Collected data entries:

Lemma calm_survives c w m E :
  typed w m → calm (scall c) → sadmissible c m →
  wp (scall c) (λ r w', ∃ m', (r, m') ∈ outcomes c m ∧ typed w' m') E w.
Proof.
  intros H Hc Ha. eapply wp_conseq; [apply calm_any; [done|apply (scall_simulates c _ m); [by apply typed_holds|done]]|].
  intros r w' [-> Hw]. exists (snd (env_step c m)). split; [|by apply holds_typed].
  unfold outcomes. destruct (env_step c m). by left.
Qed.

Lemma scall_survives c w m E :
  typed w m → sturdy c → sadmissible c m →
  wp (scall c) (λ r w', ∃ m', (r, m') ∈ outcomes c m ∧ typed w' m') E w.
Proof.
  intros H Hst Ha. pose proof H as [Hw Hh]. assert (∀ q, has m q → str_rep w q (text m q)) as Hrep.
  { intros q [t Ht]. unfold text. rewrite Ht. by apply Hh. }
  assert (∀ p t u, has m p → wp (scall c) (or_failed p t u w) E w →
    (0, <[p := t]> m) ∈ outcomes c m → (-1, <[p := u]> m) ∈ outcomes c m →
    wp (scall c) (λ r w', ∃ m', (r, m') ∈ outcomes c m ∧ typed w' m') E w) as Hfin.
  { intros p t u Hp Hwp H1 H2. eapply wp_conseq; [exact Hwp|].
    intros r w' [[-> ?]|[-> ?]]%(or_failed_assign _ _ _ _ _ _ _ H); eauto. }
  destruct c; try done; simpl in Ha; unfold small in Ha; destruct_and?.
  - eapply (Hfin p); [done|eapply str_cpy_any; eauto; by apply cstr_at_lit|by left|right; by left].
  - eapply (Hfin p); [done|eapply str_ncpy_any; eauto; [by apply cstr_at_lit|lia]|by left|right; by left].
  - eapply (Hfin p); [done|eapply str_cat_any; eauto; by apply cstr_at_lit|by left|right]. rewrite insert_text by done. by left.
  - eapply (Hfin p); [done|eapply str_putc_any; eauto|by left|right]. rewrite insert_text by done. by left.
  - eapply (Hfin p); [done|by eapply str_append_any; eauto|by left|right]. rewrite insert_text by done. by left.
  - by apply calm_survives; [|apply calm_truncate|].
  - by apply calm_survives; [|apply calm_truncate_at|].
  - by apply calm_survives; [|apply calm_chomp|].
  - by apply calm_survives; [|apply calm_to_upper|].
  - by apply calm_survives; [|apply calm_translate|].
Qed.

Lemma scalls_survive cs w m E :
  typed w m → all_sturdy cs m →
  wp (scalls cs) (λ rs w', ∃ m', (rs, m') ∈ env_runs cs m ∧ typed w' m') E w.
Proof.
  revert w m. induction cs as [|c cs IH]; intros w m H; simpl.
  { intros _. apply wp_ret. exists m. split; [by left|done]. }
  intros (Hst & Hc & Hcs). apply wp_bind. eapply wp_conseq; [by eapply scall_survives|].
  intros r w1 (m1 & H1 & Hw1). rewrite Forall_forall in Hcs. apply wp_bind. eapply wp_conseq; [eapply IH; [done|apply (Hcs _ H1)]|].
  intros rs w2 (m2 & H2 & Hw2). apply wp_ret. exists m2. split; [|done].
  change ((r :: rs, m2) ∈ outcomes c m ≫= λ '(r, m'), env_runs cs m' ≫= λ '(rs, m''), [(r :: rs, m'')]).
  apply list_elem_of_bind. exists (r, m1). split; [|done]. apply list_elem_of_bind. exists (rs, m2). split; [by left|done].
Qed.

◆ WORK INSTRUCTIONS
Which of the lines above hold the string "assert"? Copy each one.

◆ REPLY TO THE EXERCISE
  intros H Hst Ha. pose proof H as [Hw Hh]. assert (∀ q, has m q → str_rep w q (text m q)) as Hrep.
  assert (∀ p t u, has m p → wp (scall c) (or_failed p t u w) E w →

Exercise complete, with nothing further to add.